INFORMATION SHOWN:
>>>>>
(* ===== verification/PmState.v ===== *)
(** * ftl/page_mapping.hh, ftl/config.hh: the state of the page-mapping FTL

    The configuration and geometry ([Setup]), the state record of the class
    [PageMapping] split into the parts its operations touch together, and the
    accessors the operations are written with: a container member reached
    through an iterator is a key, and dereferencing the iterator is a lookup
    that is undefined ([UB]) when the key is not there. *)

From S2P Require Import Prelude Bitset Block Float32 Types.

(** ** Configuration *)

Inductive GC_MODE : Type := GC_MODE_0 | GC_MODE_1 | GC_MODE_other.

Inductive EVICT_POLICY : Type :=
  | POLICY_GREEDY | POLICY_COST_BENEFIT | POLICY_RANDOM | POLICY_DCHOICE | POLICY_RECO
  | POLICY_other.

Inductive FILLING_MODE : Type := FILLING_MODE_0 | FILLING_MODE_1 | FILLING_MODE_2.

(** The members of [FTL::Config] the page mapping reads.  The values the two
    enumerations do not name stand for an integer cast out of their range. *)
Record Config : Type := mkConfig {
  gcThreshold : f32;
  badBlockThreshold : Z;
  fillingMode : FILLING_MODE;
  fillingRatio : f32;
  invalidRatio : f32;
  reclaimBlock : Z;
  reclaimThreshold : f32;
  gcMode : GC_MODE;
  evictPolicy : EVICT_POLICY;
  dChoiceParam : Z;
  randomIOTweak : bool;
  refreshFilterNum : Z;
  refreshMode : Z;
  refreshMaxLayerNum : Z;
  refreshGroupingSize : Z;
  refreshMaxRBER : f32;
  initEraseCount : Z;
  recoGCParam : f32;
  hotColdSeperation : Z;
  hotBlocksRatio : f32;
  coolDownWindowSize : Z;
}.

(** [FTL::Parameter] *)
Record FtlParameter : Type := mkParameter {
  totalPhysicalBlocks : Z;
  totalLogicalBlocks : Z;
  pagesInBlock : Z;
  pageSize : Z;
  ioUnitInPage : Z;
  pageCountToMaxPerf : Z;
}.

Class Setup : Type := { conf : Config; param : FtlParameter }.

(** ** State *)

(** A list of free blocks with its counter. *)
Record Pool : Type := mkPool { free : list Block.t; nFree : Z }.

(** One family of open blocks: [last*FreeBlock], [last*FreeBlockIOMap], [last*FreeBlockIndex]. *)
Record Cursor : Type := mkCursor {
  lastFreeBlock : list Z;
  lastFreeBlockIOMap : Bitset.t;
  lastFreeBlockIndex : Z;
}.

(** The refresh queues. *)
Record Refresh : Type := mkRefresh {
  layerQueueNum : list Z;
  insertedLayerCheck : Bitset.t;
  insertedGroupCheck : Bitset.t;
  refreshQueues : list (list Z);
  checkedQueues : list (list Z);
}.

(** Hot/cold separation: limits and windows. *)
Record HotCold : Type := mkHotCold {
  nCooldownBlocks : Z;
  hotBlocksLimit : Z;
  coldBlocksLimit : Z;
  coldRatio : f32;
  hotWindow : list Z;
  coolDownWindow : list Z;
}.

Record Stat : Type := mkStat {
  gcCount : Z;
  reclaimedBlocks : Z;
  validSuperPageCopies : Z;
  validPageCopies : Z;
  refreshGcPageCopies : Z;
  refreshCount : Z;
  refreshedBlocks : Z;
  refreshSuperPageCopies : Z;
  refreshPageCopies : Z;
  refreshCallCount : Z;
  layerCheckCount : Z;
  doubleInsertionCount : Z;
  hotGcCount : Z;
  reclaimedHotBlocks : Z;
  hotValidSuperPageCopies : Z;
  hotValidPageCopies : Z;
  coldGcCount : Z;
  reclaimedColdBlocks : Z;
  coldValidSuperPageCopies : Z;
  coldValidPageCopies : Z;
}.

(** [FTL::Status] *)
Record Status : Type := mkStatus {
  totalLogicalPages : Z;
  mappedLogicalPages : Z;
  freePhysicalBlocks : Z;
}.

(** The mapping table and every block, in use or free. *)
Record Core : Type := mkCore {
  table : gmap Z (list (Z * Z));
  blocks : gmap Z Block.t;
  plainPool : Pool;
  hotPool : Pool;
  coldPool : Pool;
}.

Record t (D : Type) : Type := mk {
  core : Core;
  plainCur : Cursor;
  hotCur : Cursor;
  coldCur : Cursor;
  coolCur : Cursor;
  bReclaimMore : bool;
  refresh : Refresh;
  hotCold : HotCold;
  stat : Stat;
  status : Status;
  dev : D;
}.
Arguments mk {D} _ _ _ _ _ _ _ _ _ _ _.
Arguments core {D} _.
Arguments plainCur {D} _.
Arguments hotCur {D} _.
Arguments coldCur {D} _.
Arguments coolCur {D} _.
Arguments bReclaimMore {D} _.
Arguments refresh {D} _.
Arguments hotCold {D} _.
Arguments stat {D} _.
Arguments status {D} _.
Arguments dev {D} _.

Section Updates.
  Context {D : Type}.
  Implicit Types s : t D.

Definition with_core x s : t D := mk x (plainCur s) (hotCur s) (coldCur s) (coolCur s)
  (bReclaimMore s) (refresh s) (hotCold s) (stat s) (status s) (dev s).
Definition with_plainCur x s : t D := mk (core s) x (hotCur s) (coldCur s) (coolCur s)
  (bReclaimMore s) (refresh s) (hotCold s) (stat s) (status s) (dev s).
Definition with_hotCur x s : t D := mk (core s) (plainCur s) x (coldCur s) (coolCur s)
  (bReclaimMore s) (refresh s) (hotCold s) (stat s) (status s) (dev s).
Definition with_coldCur x s : t D := mk (core s) (plainCur s) (hotCur s) x (coolCur s)
  (bReclaimMore s) (refresh s) (hotCold s) (stat s) (status s) (dev s).
Definition with_coolCur x s : t D := mk (core s) (plainCur s) (hotCur s) (coldCur s) x
  (bReclaimMore s) (refresh s) (hotCold s) (stat s) (status s) (dev s).
Definition with_reclaimMore x s : t D := mk (core s) (plainCur s) (hotCur s) (coldCur s) (coolCur s)
  x (refresh s) (hotCold s) (stat s) (status s) (dev s).
Definition with_refresh x s : t D := mk (core s) (plainCur s) (hotCur s) (coldCur s) (coolCur s)
  (bReclaimMore s) x (hotCold s) (stat s) (status s) (dev s).
Definition with_hotCold x s : t D := mk (core s) (plainCur s) (hotCur s) (coldCur s) (coolCur s)
  (bReclaimMore s) (refresh s) x (stat s) (status s) (dev s).
Definition with_stat x s : t D := mk (core s) (plainCur s) (hotCur s) (coldCur s) (coolCur s)
  (bReclaimMore s) (refresh s) (hotCold s) x (status s) (dev s).
Definition with_status x s : t D := mk (core s) (plainCur s) (hotCur s) (coldCur s) (coolCur s)
  (bReclaimMore s) (refresh s) (hotCold s) (stat s) x (dev s).
Definition with_dev x s : t D := mk (core s) (plainCur s) (hotCur s) (coldCur s) (coolCur s)
  (bReclaimMore s) (refresh s) (hotCold s) (stat s) (status s) x.
End Updates.

Definition core_table x (c : Core) : Core := mkCore x (blocks c) (plainPool c) (hotPool c) (coldPool c).
Definition core_blocks x (c : Core) : Core := mkCore (table c) x (plainPool c) (hotPool c) (coldPool c).
Definition core_plainPool x (c : Core) : Core := mkCore (table c) (blocks c) x (hotPool c) (coldPool c).
Definition core_hotPool x (c : Core) : Core := mkCore (table c) (blocks c) (plainPool c) x (coldPool c).
Definition core_coldPool x (c : Core) : Core := mkCore (table c) (blocks c) (plainPool c) (hotPool c) x.

(** ** Statistics counters (64-bit, wrapping) *)

Definition stat_zero : Stat := mkStat 0 0 0 0 0 0 0 0 0 0 0 0 0 0 0 0 0 0 0 0.

(** [stat.c += n] for the counters the operations increment. *)
Definition stat_gc (n : Z) (x : Stat) : Stat :=
  mkStat (u64 (gcCount x + 1)) (u64 (reclaimedBlocks x + n)) (validSuperPageCopies x)
    (validPageCopies x) (refreshGcPageCopies x) (refreshCount x) (refreshedBlocks x)
    (refreshSuperPageCopies x) (refreshPageCopies x) (refreshCallCount x) (layerCheckCount x)
    (doubleInsertionCount x) (hotGcCount x) (reclaimedHotBlocks x) (hotValidSuperPageCopies x)
    (hotValidPageCopies x) (coldGcCount x) (reclaimedColdBlocks x) (coldValidSuperPageCopies x)
    (coldValidPageCopies x).
Definition stat_hotGc (n : Z) (x : Stat) : Stat :=
  mkStat (gcCount x) (reclaimedBlocks x) (validSuperPageCopies x)
    (validPageCopies x) (refreshGcPageCopies x) (refreshCount x) (refreshedBlocks x)
    (refreshSuperPageCopies x) (refreshPageCopies x) (refreshCallCount x) (layerCheckCount x)
    (doubleInsertionCount x) (u64 (hotGcCount x + 1)) (u64 (reclaimedHotBlocks x + n))
    (hotValidSuperPageCopies x) (hotValidPageCopies x) (coldGcCount x) (reclaimedColdBlocks x)
    (coldValidSuperPageCopies x) (coldValidPageCopies x).
Definition stat_coldGc (n : Z) (x : Stat) : Stat :=
  mkStat (gcCount x) (reclaimedBlocks x) (validSuperPageCopies x)
    (validPageCopies x) (refreshGcPageCopies x) (refreshCount x) (refreshedBlocks x)
    (refreshSuperPageCopies x) (refreshPageCopies x) (refreshCallCount x) (layerCheckCount x)
    (doubleInsertionCount x) (hotGcCount x) (reclaimedHotBlocks x) (hotValidSuperPageCopies x)
    (hotValidPageCopies x) (u64 (coldGcCount x + 1)) (u64 (reclaimedColdBlocks x + n))
    (coldValidSuperPageCopies x) (coldValidPageCopies x).
(** Copies: superpages and pages of plain GC, hot GC, cold GC and refresh, and
    pages copied by a GC that a refresh started. *)
Definition stat_copies (sp p hsp hp csp cp rsp rp rgc : Z) (x : Stat) : Stat :=
  mkStat (gcCount x) (reclaimedBlocks x) (u64 (validSuperPageCopies x + sp))
    (u64 (validPageCopies x + p)) (u64 (refreshGcPageCopies x + rgc)) (refreshCount x)
    (refreshedBlocks x) (u64 (refreshSuperPageCopies x + rsp)) (u64 (refreshPageCopies x + rp))
    (refreshCallCount x) (layerCheckCount x) (doubleInsertionCount x) (hotGcCount x)
    (reclaimedHotBlocks x) (u64 (hotValidSuperPageCopies x + hsp)) (u64 (hotValidPageCopies x + hp))
    (coldGcCount x) (reclaimedColdBlocks x) (u64 (coldValidSuperPageCopies x + csp))
    (u64 (coldValidPageCopies x + cp)).
Definition stat_refreshCalls (n d : Z) (x : Stat) : Stat :=
  mkStat (gcCount x) (reclaimedBlocks x) (validSuperPageCopies x)
    (validPageCopies x) (refreshGcPageCopies x) (refreshCount x) (refreshedBlocks x)
    (refreshSuperPageCopies x) (refreshPageCopies x) n (layerCheckCount x)
    (u64 (doubleInsertionCount x + d)) (hotGcCount x) (reclaimedHotBlocks x)
    (hotValidSuperPageCopies x) (hotValidPageCopies x) (coldGcCount x) (reclaimedColdBlocks x)
    (coldValidSuperPageCopies x) (coldValidPageCopies x).

(** ** Accessors *)

Section Accessors.
  Context {D : Type} `{Device D} `{Setup}.

(** [bitsetSize]: the units mapped separately. *)
Definition bRandomTweak : bool := randomIOTweak conf.
Definition bitsetSize : Z := if bRandomTweak then ioUnitInPage param else 1.

(** [blocks.find(k)->second] *)
Definition getB (k : Z) : M (t D) Block.t :=
  o ← gets (fun s => blocks (core s) !! k);
  match o with Some b => mret b | None => fail UB end.
Definition putB (k : Z) (b : Block.t) : M (t D) unit :=
  modify (fun s => with_core (core_blocks (<[k := b]> (blocks (core s))) (core s)) s).
(** A member function called on [blocks.find(k)->second]. *)
Definition onB {A} (k : Z) (f : Block.t -> res (A * Block.t)) : M (t D) A :=
  b ← getB k; '(a, b) ← lift (f b); putB k b;; mret a.
Definition readB {A} (k : Z) (f : Block.t -> res A) : M (t D) A :=
  b ← getB k; lift (f b).
Definition updB (k : Z) (f : Block.t -> res Block.t) : M (t D) unit :=
  b ← getB k; b ← lift (f b); putB k b.
Definition hasB (k : Z) : M (t D) bool :=
  gets (fun s => bool_decide (is_Some (blocks (core s) !! k))).

(** [table.find(lpn)] and the mapping [mappingList->second.at(idx)]. *)
Definition findT (l : Z) : M (t D) (option (list (Z * Z))) := gets (fun s => table (core s) !! l).
Definition putT (l : Z) (x : list (Z * Z)) : M (t D) unit :=
  modify (fun s => with_core (core_table (<[l := x]> (table (core s))) (core s)) s).
Definition eraseT (l : Z) : M (t D) unit :=
  modify (fun s => with_core (core_table (delete l (table (core s))) (core s)) s).
Definition getMapping (l idx : Z) : M (t D) (Z * Z) :=
  o ← findT l;
  match o with Some x => lift (get_at x idx) | None => fail UB end.
Definition setMapping (l idx : Z) (p : Z * Z) : M (t D) unit :=
  o ← findT l;
  match o with Some x => x ← lift (set_at x idx p); putT l x | None => fail UB end.

(** Calls to the devices. *)
Definition onDev {A} (f : D -> res (A * D)) : M (t D) A := zoom dev with_dev f.
Definition latency (f : FUNCTION) (tick : Z) : M (t D) Z :=
  l ← onDev (applyLatency FTL__PAGE_MAPPING f); mret (u64 (tick + l)).
Definition modStat (f : Stat -> Stat) : M (t D) unit := modify (fun s => with_stat (f (stat s)) s).

(** [x % n] on unsigned integers: undefined for [n = 0]. *)
Definition umod (x n : Z) : res Z := if n =? 0 then Err UB else Ok (x mod n).

(** [for (idx = 0; idx < bitsetSize; idx++) if (map.test(idx) ...)] *)
Definition for_units {A} (body : Z -> A -> M (t D) A) (a : A) : M (t D) A :=
  for_range 0 bitsetSize body a.
End Accessors.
<<<<<
Go through the entries above and copy each line holding the string "Cursor".

Record Cursor : Type := mkCursor {
  plainCur : Cursor;
  hotCur : Cursor;
  coldCur : Cursor;
  coolCur : Cursor;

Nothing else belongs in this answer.